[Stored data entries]
Lemma C7_uleb128_value_and_size_witness :
  stored_at (mobject_of [xe5; x8e; x26]) 0x1000 0 ([xe5; x8e] ++ [x26])
  /\ plcrash_async_dwarf_read_uleb128 64 (mobject_of [xe5; x8e; x26]) 0x1000 store_init
     = (PLCRASH_ESUCCESS,
        {| st_result := 624485; st_size := 3;
           st_reads := leb128_requests 0x1000 0 3 [] |})
  /\ plcrash_async_dwarf_read_uleb128 64 (mobject_of [x00]) 0x1000 store_init
     = (PLCRASH_ESUCCESS,
        {| st_result := 0; st_size := 1;
           st_reads := leb128_requests 0x1000 0 1 [] |}).
Proof.
  assert (Hst : stored_at (mobject_of [xe5; x8e; x26]) 0x1000 0 ([xe5; x8e] ++ [x26]))
    by stored_here.
  assert (Hst0 : stored_at (mobject_of [x00]) 0x1000 0 [x00]) by stored_here.
  split; [exact Hst|]. split.
  - exact (proj1 (C7_uleb128_value_and_size 64 (or_intror eq_refl)
                    (mobject_of [xe5; x8e; x26]) 0x1000 store_init)
             [xe5; x8e] x26 ltac:(cbn; lia) Hst eq_refl eq_refl).
  - exact (proj1 (proj2 (C7_uleb128_value_and_size 64 (or_intror eq_refl)
                           (mobject_of [x00]) 0x1000 store_init)) Hst0).
Defined.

• Brief
Your task is to reproduce all the data exactly as shown.

• Result for this task
Lemma C7_uleb128_value_and_size_witness :
  stored_at (mobject_of [xe5; x8e; x26]) 0x1000 0 ([xe5; x8e] ++ [x26])
  /\ plcrash_async_dwarf_read_uleb128 64 (mobject_of [xe5; x8e; x26]) 0x1000 store_init
     = (PLCRASH_ESUCCESS,
        {| st_result := 624485; st_size := 3;
           st_reads := leb128_requests 0x1000 0 3 [] |})
  /\ plcrash_async_dwarf_read_uleb128 64 (mobject_of [x00]) 0x1000 store_init
     = (PLCRASH_ESUCCESS,
        {| st_result := 0; st_size := 1;
           st_reads := leb128_requests 0x1000 0 1 [] |}).
Proof.
  assert (Hst : stored_at (mobject_of [xe5; x8e; x26]) 0x1000 0 ([xe5; x8e] ++ [x26]))
    by stored_here.
  assert (Hst0 : stored_at (mobject_of [x00]) 0x1000 0 [x00]) by stored_here.
  split; [exact Hst|]. split.
  - exact (proj1 (C7_uleb128_value_and_size 64 (or_intror eq_refl)
                    (mobject_of [xe5; x8e; x26]) 0x1000 store_init)
             [xe5; x8e] x26 ltac:(cbn; lia) Hst eq_refl eq_refl).
  - exact (proj1 (proj2 (C7_uleb128_value_and_size 64 (or_intror eq_refl)
                           (mobject_of [x00]) 0x1000 store_init)) Hst0).
Defined.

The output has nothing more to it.